== Task prompt ==
Your response should reproduce every line of the entries that contains the word "loops".
========
(* ===== verification/CString.v ===== *)
(** * CString: the byte and string routines of string.c

    The [mem*] routines work on the memory, a function from addresses to
    bytes.  The [str*] routines work on arrays: a [char*] is the list of the
    characters from where it points to the end of its array, and [None] is an
    access past the end of the array. *)

From Stdlib Require Import ZArith Lia.
From stdpp Require Import base numbers strings gmap list.
From S2P Require Import Prelude.
Open Scope Z_scope.

(** ** Memory *)

Definition memory : Type := Z → Z.

(** [*a = b]. *)
Definition store (m : memory) (a b : Z) : memory := λ a', if a' =? a then b else m a'.

(** The little-endian word of [n] bytes at an address. *)
Definition mword (m : memory) (n : nat) (a : Z) : Z := le_val ((λ i, m (a + Z.of_nat i)) <$> seq 0 n).

Lemma mword_ext m m' n a b : (∀ i, 0 ≤ i < Z.of_nat n → m (a + i) = m' (b + i)) → mword m n a = mword m' n b.
Proof. intros H. unfold mword. f_equal. apply list_fmap_ext. intros k i Hi. apply lookup_seq in Hi. apply H. lia. Qed.

Lemma mword_nonneg m n a : (∀ b, is_byte (m b)) → 0 ≤ mword m n a.
Proof. intros H. apply le_val_range, Forall_fmap, Forall_true. intros i. apply H. Qed.

(** x86.h: [stosb] stores the byte [data], [stosl] the double word, [cnt]
    times from [addr] upwards. *)
Fixpoint stosb (m : memory) (addr data : Z) (cnt : nat) : memory :=
  match cnt with
  | O => m
  | S cnt => stosb (store m addr (u8 data)) (addr + 1) data cnt
  end.

Definition store32 (m : memory) (addr data : Z) : memory :=
  store (store (store (store m addr (u8 data))
    (addr + 1) (u8 (Z.shiftr data 8)))
    (addr + 2) (u8 (Z.shiftr data 16)))
    (addr + 3) (u8 (Z.shiftr data 24)).

Fixpoint stosl (m : memory) (addr data : Z) (cnt : nat) : memory :=
  match cnt with
  | O => m
  | S cnt => stosl (store32 m addr data) (addr + 4) data cnt
  end.

Definition memset (m : memory) (dst c n : Z) : memory :=
  if (dst mod 4 =? 0) && (n mod 4 =? 0) then
    let c := Z.land c 255 in
    stosl m dst
      (Z.lor (Z.lor (Z.lor (Z.shiftl c 24) (Z.shiftl c 16)) (Z.shiftl c 8)) c)
      (Z.to_nat (n / 4))
  else stosb m dst c (Z.to_nat n).

Fixpoint memcmp (m : memory) (s1 s2 : Z) (n : nat) : Z :=
  match n with
  | O => 0
  | S n => if m s1 =? m s2 then memcmp m (s1 + 1) (s2 + 1) n else m s1 - m s2
  end.

(** The two loops of [memmove]: from the ends downwards, and upwards. *)
Fixpoint move_down (m : memory) (d s : Z) (n : nat) : memory :=
  match n with
  | O => m
  | S n => move_down (store m (d - 1) (m (s - 1))) (d - 1) (s - 1) n
  end.
Fixpoint move_up (m : memory) (d s : Z) (n : nat) : memory :=
  match n with
  | O => m
  | S n => move_up (store m d (m s)) (d + 1) (s + 1) n
  end.

Definition memmove (m : memory) (dst src : Z) (n : nat) : memory :=
  if (src <? dst) && (dst <? src + Z.of_nat n)
  then move_down m (dst + Z.of_nat n) (src + Z.of_nat n) n
  else move_up m dst src n.

Definition memcpy (m : memory) (dst src : Z) (n : nat) : memory := memmove m dst src n.

(** ** Strings *)

Fixpoint strncmp (p q : list Z) (n : nat) {struct n} : option Z :=
  match n with
  | O => Some 0
  | S n =>
      match p, q with
      | a :: p, b :: q =>
          if negb (a =? 0) && (a =? b) then strncmp p q n else Some (u8 a - u8 b)
      | _, _ => None
      end
  end.

(** The second loop of [strncpy]. *)
Fixpoint zero_fill (s : list Z) (n : nat) {struct n} : option (list Z) :=
  match n, s with
  | O, _ => Some s
  | S n, _ :: s => cons 0 <$> zero_fill s n
  | S _, [] => None
  end.

Fixpoint strncpy (s t : list Z) (n : nat) {struct n} : option (list Z) :=
  match n with
  | O => Some s
  | S n =>
      match s, t with
      | _ :: s, c :: t => cons c <$> (if c =? 0 then zero_fill s n else strncpy s t n)
      | _, _ => None
      end
  end.

(** The loop of [safestrcpy] with [n = k + 1] left, and [*s = 0] after it. *)
Fixpoint safestrcpy_loop (s t : list Z) (k : nat) {struct k} : option (list Z) :=
  match k with
  | O => match s with _ :: s => Some (0 :: s) | [] => None end
  | S k =>
      match s, t with
      | _ :: s, c :: t =>
          cons c <$> (if c =? 0 then match s with _ :: s => Some (0 :: s) | [] => None end
                      else safestrcpy_loop s t k)
      | _, _ => None
      end
  end.

Definition safestrcpy (s t : list Z) (n : Z) : option (list Z) :=
  if n <=? 0 then Some s else safestrcpy_loop s t (Z.to_nat (n - 1)).

Fixpoint strlen (s : list Z) : option Z :=
  match s with
  | [] => None
  | c :: s => if c =? 0 then Some 0 else Z.succ <$> strlen s
  end.

(** ** Memory: what the loops do *)

Lemma store_eq m a b : store m a b a = b.
Proof. unfold store. by rewrite Z.eqb_refl. Qed.
Lemma store_ne m a b a' : a' ≠ a → store m a b a' = m a'.
Proof. unfold store. intros H. by apply Z.eqb_neq in H as ->. Qed.

Ltac store_cases :=
  repeat match goal with
  | |- context [store _ ?a _ ?b] =>
      destruct (decide (b = a)) as [->|]; [rewrite store_eq|rewrite (store_ne _ a _ b) by done]
  end.

Lemma move_up_spec m d s n a :
  d ≤ s ∨ s + Z.of_nat n ≤ d →
  move_up m d s n a = if decide (d ≤ a < d + Z.of_nat n) then m (s + (a - d)) else m a.
Proof.
  revert m d s. induction n as [|n IH]; intros m d s H; cbn [move_up].
  { rewrite decide_False; [done|lia]. }
  rewrite IH by lia. repeat case_decide; try lia.
  - rewrite store_ne by lia. f_equal. lia.
  - assert (a = d) as -> by lia. rewrite store_eq. f_equal. lia.
  - rewrite store_ne by lia. done.
Qed.

Lemma move_down_spec m d s n a :
  s ≤ d →
  move_down m d s n a =
    if decide (d - Z.of_nat n ≤ a < d) then m (s + (a - d)) else m a.
Proof.
  revert m d s. induction n as [|n IH]; intros m d s H; cbn [move_down].
  { rewrite decide_False; [done|lia]. }
  rewrite IH by lia. repeat case_decide; try lia.
  - rewrite store_ne by lia. f_equal. lia.
  - assert (a = d - 1) as -> by lia. rewrite store_eq. f_equal. lia.
  - rewrite store_ne by lia. done.
Qed.

(** [memmove] copies the [n] bytes at [src] to [dst] and changes nothing
    else, for any overlap of the two ranges: every byte of the destination is
    the byte the source held before the call. *)
Theorem memmove_overlap m dst src n a :
  memmove m dst src n a =
    if decide (dst ≤ a < dst + Z.of_nat n) then m (src + (a - dst)) else m a.
Proof.
  unfold memmove. destruct ((src <? dst) && (dst <? src + Z.of_nat n)) eqn:E.
  - apply andb_true_iff in E as [E1 E2]. rewrite move_down_spec by lia.
    repeat case_decide; try lia; f_equal; lia.
  - rewrite move_up_spec; [done|]. apply andb_false_iff in E as [E|E]; lia.
Qed.

Lemma stosb_spec m addr data cnt a :
  stosb m addr data cnt a =
    if decide (addr ≤ a < addr + Z.of_nat cnt) then u8 data else m a.
Proof.
  revert m addr. induction cnt as [|cnt IH]; intros m addr; cbn [stosb].
  { rewrite decide_False; [done|lia]. }
  rewrite IH. repeat case_decide; try lia.
  - assert (a = addr) as -> by lia. apply store_eq.
  - by rewrite store_ne by lia.
Qed.

(** A word whose four bytes are all [c]: checked for the 256 values of [c]. *)
Definition splat (c : Z) : Z :=
  Z.lor (Z.lor (Z.lor (Z.shiftl c 24) (Z.shiftl c 16)) (Z.shiftl c 8)) c.

Lemma splat_bytes c :
  0 ≤ c < 256 →
  u8 (splat c) = c ∧ u8 (Z.shiftr (splat c) 8) = c ∧
  u8 (Z.shiftr (splat c) 16) = c ∧ u8 (Z.shiftr (splat c) 24) = c.
Proof.
  intros Hc. assert (Forall (λ c,
    u8 (splat c) = c ∧ u8 (Z.shiftr (splat c) 8) = c ∧
    u8 (Z.shiftr (splat c) 16) = c ∧ u8 (Z.shiftr (splat c) 24) = c) (seqZ 0 256)) as H.
  { apply (bool_decide_unpack _). vm_compute. exact I. }
  rewrite Forall_forall in H. apply H, elem_of_seqZ. lia.
Qed.

Lemma stosl_spec m addr data cnt a c :
  u8 data = c → u8 (Z.shiftr data 8) = c → u8 (Z.shiftr data 16) = c →
  u8 (Z.shiftr data 24) = c →
  stosl m addr data cnt a =
    if decide (addr ≤ a < addr + 4 * Z.of_nat cnt) then c else m a.
Proof.
  intros H0 H1 H2 H3. revert m addr.
  induction cnt as [|cnt IH]; intros m addr; cbn [stosl].
  { rewrite decide_False; [done|lia]. }
  rewrite IH. unfold store32. rewrite H0, H1, H2, H3.
  repeat case_decide; try lia.
  - store_cases; try done. lia.
  - rewrite !store_ne by lia. done.
Qed.

(** [memset] fills the [n] bytes at [dst] with the low byte of [c] and
    changes nothing else, whether it stores double words (the aligned case)
    or bytes. *)
Theorem memset_fills m dst c n a :
  0 ≤ n →
  memset m dst c n a = if decide (dst ≤ a < dst + n) then u8 c else m a.
Proof.
  intros Hn. unfold memset. destruct (_ && _) eqn:E.
  - apply andb_true_iff in E as [_ E]. apply Z.eqb_eq in E.
    assert (u8 c = Z.land c 255) as Hc by (unfold u8; by rewrite <-Z.land_ones by lia).
    rewrite Hc. assert (0 ≤ Z.land c 255 < 256).
    { rewrite <-Hc. apply Z.mod_pos_bound. lia. }
    destruct (splat_bytes (Z.land c 255)) as (? & ? & ? & ?); [done|].
    rewrite (stosl_spec _ _ _ _ _ (Z.land c 255)) by done.
    assert (4 * Z.of_nat (Z.to_nat (n / 4)) = n) as ->
      by (rewrite Z2Nat.id by (apply Z.div_pos; lia); pose proof (Z.div_mod n 4); lia).
    done.
  - rewrite stosb_spec, Z2Nat.id by done. done.
Qed.

(** ** Strings: the characters before the end *)

(** The first [n] characters of an array, up to a NUL. *)
Fixpoint cut (n : nat) (l : list Z) : list Z :=
  match n, l with
  | S n, c :: l => if c =? 0 then [] else c :: cut n l
  | _, _ => []
  end.

(** An array that reading a string of at most [n] characters does not run past:
    it has a NUL or at least [n] characters. *)
Definition readable (n : nat) (t : list Z) : Prop := (n ≤ length t)%nat ∨ 0 ∈ t.

Lemma readable_tail n c t : c ≠ 0 → readable (S n) (c :: t) → readable n t.
Proof.
  intros Hc [Ht|Ht]; [left; simpl in Ht; lia|right]. by apply elem_of_cons in Ht as [?|?].
Qed.
Lemma readable_nil n : ¬ readable (S n) [].
Proof. intros [H|H]; [simpl in H; lia|by apply elem_of_nil in H]. Qed.

Lemma strncmp_total p q n :
  readable n p → readable n q → is_Some (strncmp p q n).
Proof.
  revert p q. induction n as [|n IH]; intros [|a p] [|b q] Hp Hq; simpl; eauto;
    try by (exfalso; eapply readable_nil).
  destruct (Z.eqb_spec a 0); [eauto|]. destruct (Z.eqb_spec a b) as [->|]; [|eauto].
  apply IH; by eapply readable_tail.
Qed.

Lemma strncmp_cut p q n :
  readable n p → readable n q → Forall is_byte p → Forall is_byte q →
  strncmp p q n = Some 0 ↔ cut n p = cut n q.
Proof.
  revert p q. induction n as [|n IH]; intros [|a p] [|b q] Hp Hq Bp Bq; simpl in *; try done;
    try by (exfalso; eapply readable_nil).
  apply Forall_cons in Bp as [Ba Bp], Bq as [Bb Bq]. unfold is_byte in *.
  destruct (a =? 0) eqn:Ea; simpl.
  - apply Z.eqb_eq in Ea as ->. unfold u8. rewrite !Z.mod_small by lia.
    destruct (b =? 0) eqn:Eb.
    + apply Z.eqb_eq in Eb as ->. done.
    + apply Z.eqb_neq in Eb. split; intros; simplify_eq; lia.
  - apply Z.eqb_neq in Ea. destruct (a =? b) eqn:E.
    + apply Z.eqb_eq in E as ->. rewrite (proj2 (Z.eqb_neq _ _) Ea).
      rewrite IH by (done || by eapply readable_tail). split; intros; simplify_eq; congruence.
    + apply Z.eqb_neq in E. unfold u8. rewrite !Z.mod_small by lia.
      split; [intros; simplify_eq; lia|]. destruct (b =? 0); intros; simplify_eq.
Qed.

(** [strncmp] of two arrays that have a NUL or at least [n] characters
    returns (it does not run past them), and returns zero exactly when the arrays agree on the
    first [n] characters up to a NUL. *)
Theorem strncmp_eq p q n :
  readable n p → readable n q → Forall is_byte p → Forall is_byte q →
  ∃ r, strncmp p q n = Some r ∧ (r = 0 ↔ cut n p = cut n q).
Proof.
  intros Hp Hq Bp Bq. destruct (strncmp_total p q n Hp Hq) as [r Hr].
  exists r. split; [done|]. rewrite <-strncmp_cut, Hr by done. naive_solver.
Qed.

Lemma zero_fill_spec s n : (n ≤ length s)%nat → zero_fill s n = Some (replicate n 0 ++ drop n s).
Proof.
  revert s. induction n as [|n IH]; intros [|a s] H; simpl in *; try lia; try done.
  rewrite IH by lia. done.
Qed.

Lemma cut_length n l : (length (cut n l) ≤ n)%nat.
Proof.
  revert l. induction n as [|n IH]; intros [|a l]; simpl; try lia.
  destruct (a =? 0); simpl; [lia|]. specialize (IH l). lia.
Qed.

Lemma cut_cons n c l : c ≠ 0 → cut (S n) (c :: l) = c :: cut n l.
Proof. intros H. simpl. by apply Z.eqb_neq in H as ->. Qed.

Lemma strncpy_run s t n :
  (n ≤ length s)%nat → readable n t →
  strncpy s t n = Some (cut n t ++ replicate (n - length (cut n t)) 0 ++ drop n s).
Proof.
  revert s t. induction n as [|n IH]; intros s t Hs Ht.
  { destruct t; done. }
  destruct s as [|a s]; simpl in Hs; [lia|]. destruct t as [|c t].
  { by apply readable_nil in Ht. }
  cbn [strncpy]. destruct (c =? 0) eqn:Ec.
  - apply Z.eqb_eq in Ec as ->. rewrite zero_fill_spec by lia. done.
  - apply Z.eqb_neq in Ec. rewrite IH, cut_cons; [done|done|lia|by eapply readable_tail].
Qed.

(** [strncpy] into an array of at least [n] characters writes the string
    and fills the rest of the [n] characters with NULs, leaving the characters
    after them. *)
Theorem strncpy_pads s t n :
  (n ≤ length s)%nat → readable n t →
  strncpy s t n = Some (cut n t ++ replicate (n - length (cut n t)) 0 ++ drop n s).
Proof. apply strncpy_run. Qed.

Lemma safestrcpy_run s t n :
  0 < n → (Z.to_nat n ≤ length s)%nat → readable (Z.to_nat (n - 1)) t →
  ∃ s', safestrcpy s t n = Some s' ∧ length s' = length s ∧
    cut (Z.to_nat n) s' = cut (Z.to_nat (n - 1)) t ∧
    s' !! length (cut (Z.to_nat (n - 1)) t) = Some 0 ∧
    drop (Z.to_nat n) s' = drop (Z.to_nat n) s.
Proof.
  intros Hn. unfold safestrcpy. rewrite (proj2 (Z.leb_gt _ _)) by lia.
  replace (Z.to_nat n) with (S (Z.to_nat (n - 1))) by lia.
  generalize (Z.to_nat (n - 1)) as k. clear Hn. intros k. revert s t.
  induction k as [|k IH]; intros [|a s] t Hs Ht; simpl in Hs; try lia.
  - exists (0 :: s). by destruct t.
  - destruct t as [|c t].
    { by apply readable_nil in Ht. }
    cbn [safestrcpy_loop]. destruct (c =? 0) eqn:Ec.
    + apply Z.eqb_eq in Ec as ->. destruct s as [|b s]; [simpl in Hs; lia|].
      by exists (0 :: 0 :: s).
    + apply Z.eqb_neq in Ec.
      destruct (IH s t) as (s' & E & Hl & Hc & H0 & Hd); [lia|by eapply readable_tail|].
      exists (c :: s'). rewrite E, !cut_cons, Hc by done. repeat split; simpl; try done. lia.
Qed.

(** [safestrcpy] into an array of at least [n > 0] characters writes the
    first [n - 1] characters of the string and a NUL after them: the array
    holds a NUL-terminated prefix of the source, and nothing past its first
    [n] characters changes. *)
Theorem safestrcpy_terminates s t n :
  0 < n → (Z.to_nat n ≤ length s)%nat → readable (Z.to_nat (n - 1)) t →
  ∃ s', safestrcpy s t n = Some s' ∧ length s' = length s ∧
    cut (Z.to_nat n) s' = cut (Z.to_nat (n - 1)) t ∧
    s' !! length (cut (Z.to_nat (n - 1)) t) = Some 0 ∧
    drop (Z.to_nat n) s' = drop (Z.to_nat n) s.
Proof. apply safestrcpy_run. Qed.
========
== Written solution ==
(** The two loops of [memmove]: from the ends downwards, and upwards. *)
(** ** Memory: what the loops do *)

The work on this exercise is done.